「成長できるインターン」と聞いて、どんなイメージが湧くでしょうか?
実戦経験を積めるベンチャー企業でのインターン、世界を股にかけて活躍している大企業のエース社員の話が聞けるワークショップ…そんな光景を思い浮かべる方も多いかもしれません。
そうしたイメージとは一味違った「成長」が得られるインターンがあります。明日すぐに役立つスキルが得られ、5年10年のスパンで見て、とても有意義な経験が積めるプログラム–––全国約3,000名の社員を束ねる、アデコ株式会社のCEO業務を1ヶ月体験できる「CEO for One Month」です。
アデコは、人財関連領域で複数の事業を展開し、母体であるAdecco Group(アデコグループ)は全世界60を超える国と地域に拠点を持つ、グローバル企業。
「CEO for One Month」は、アデコジャパンCEOの実業務を1カ月日間体験し、グローバル企業の経営者の視座とマインドセットを徹底的に学べるインターンシッププログラムです。
プログラム終了時には、アデコグループ全体を統括するグローバルCEOにビジネスについての提言を行い、世界各国の選び抜かれたインターン体験者たちと、グループCEOの業務体験プログラムへの参加権を競います。
2017年に同プログラムでアデコジャパンのCEO業務を体験した土井晧介さんは、「経営者のビジョナリーな視点を間近で徹底的に学べるインターンは、他にはない」と語ります。
東京大学教育学部に在学中の土井さんは、同プログラムに参加したのち、合同会社NEXCITEを起業。現在は自身もCEOとして、「夢」と「好奇心」を伸ばす「異才」の家庭教師マッチングサービス「DREE」を運営中です。
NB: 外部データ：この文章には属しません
(** ** Data of the engine *)

(** Modelled from the spec: the declaration of [OutputType] is not among
    the sources.  The payload is "treated as opaque bytes/JSON document by
    the core": a string. *)
Definition OutputType : Type := string.

(** Modelled from the spec: the declaration of [ErrorType] is not among the
    sources.  Its values are the constants that the engine returns, one for
    each of the "internal error kinds" of the spec that a stream can
    answer. *)
Inductive ErrorType : Type :=
| ErrorTypeNone
| ErrorTypeStreamStopped
| ErrorTypeInvalidRequest
| ErrorTypeCircularBufferIterationLimit
| ErrorTypeWaitingTimeout.

(** [uuid.UUID] is 16 bytes, [time.Time] an instant; both are carried
    through unchanged, as numbers. *)
Definition UUID : Type := Z.
Definition Time : Type := Z.

Record StreamEntry : Type := mkEntry {
  OutputUUID : UUID;
  Output : OutputType;
  Timestamp : Time
}.

Definition zeroEntry : StreamEntry := mkEntry 0 EmptyString 0.

(** Modelled from the spec: the declaration of [InternalReceiveResponse] is
    not among the sources.  Its fields are the three that [Receive] fills,
    the "outputUuid, output, timestamp" of a response. *)
Record InternalReceiveResponse : Type := mkResponse {
  OutputUuid : UUID;
  RespOutput : OutputType;
  RespTimestamp : Time
}.

(** Go's [error] values of this file; [None] is [nil]. *)
Inductive err : Type :=
| ErrStreamStopped
| ErrZeroCapacity        (* "zero capacity circular buffer is not allowed" *)
| ErrStillFull (iterations : Z)  (* "... still full after removing oldest entry for %d iterations" *)
| ErrSpaceTimeout.       (* "timeout waiting for stream space (424)" *)
Definition error : Type := option err.

(** The stream.  [stopCh] is an unbuffered channel nobody sends on: all of
    its state is whether it has been closed.  The embedded [RWMutex] is
    free whenever a call starts, since a call that takes it gives it back
    before returning; it carries no state between calls. *)
Record InMemoryStreamImpl : Type := mkStream {
  outputs : Chan.t StreamEntry;
  stopped : bool;
  capacity : Z;
  stopCh_closed : bool
}.

Definition with_outputs (i : InMemoryStreamImpl) (c : Chan.t StreamEntry) :=
  mkStream c (stopped i) (capacity i) (stopCh_closed i).

(** The package-level variable. *)
Record Process : Type := mkProcess { circularBufferMaxIterations : Z }.

Definition initialProcess : Process := mkProcess 100.

Definition SetCircularBufferMaxIterations (maxIterations : Z) (p : Process) : Process :=
  mkProcess maxIterations.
本記事では土井さんにインタビューし、CEO for One Monthの全貌と魅力に迫ります。
——「CEOの業務を体験できる」と聞いてもあまりイメージが湧かないのですが、「CEO for One Month」はどういったプログラムなのでしょうか?
土井晧介(以下、土井):一言でいうと、「全世界規模でビジネスを展開している会社の、CEOの視座を知るプログラム」です。期間中はほぼ毎日、アデコジャパンのCEOの側につき、その業務を間近で体験します。たとえば経営会議に出席し、各部署の本部長や部長が行うプレゼンに対して意見を求められたりします。
あとは営業に同行したり、プロモーション用の展示会に連れて行ってもらったり、取材に対応したり…。
でも、そもそもインターンの業務内容が明確に定められているわけではないんです。いわばCEOという肩書きをもらって、自分のやりたいと思うことができるインターン。過ごし方を柔軟に決められるからこそ、きちんと計画を練って参加しないと、時間を無駄にしてしまうかもしれません。
僕自身、こうすれば良かったと思う部分が多くあります。今参加すれば、また別のものが得られることは間違いありません。
——プログラム終了後、グローバルCEOへの提言を行うとのことですが、土井さんはどういった提案をされたのでしょう?
土井:僕の年のお題は「2030年のアデコグループの戦略を考える」だったのですが、定年退職後の人びとのスキルや経験を活用する仕組みを提案しました。特定の産業で長年勤めてきた人は、相当な知見や人脈を蓄積されているはずです。その点に着目し、定年退職後の方々と、そうした人びとの力を借りたい企業や個人をマッチングさせる仕組みを考案しました。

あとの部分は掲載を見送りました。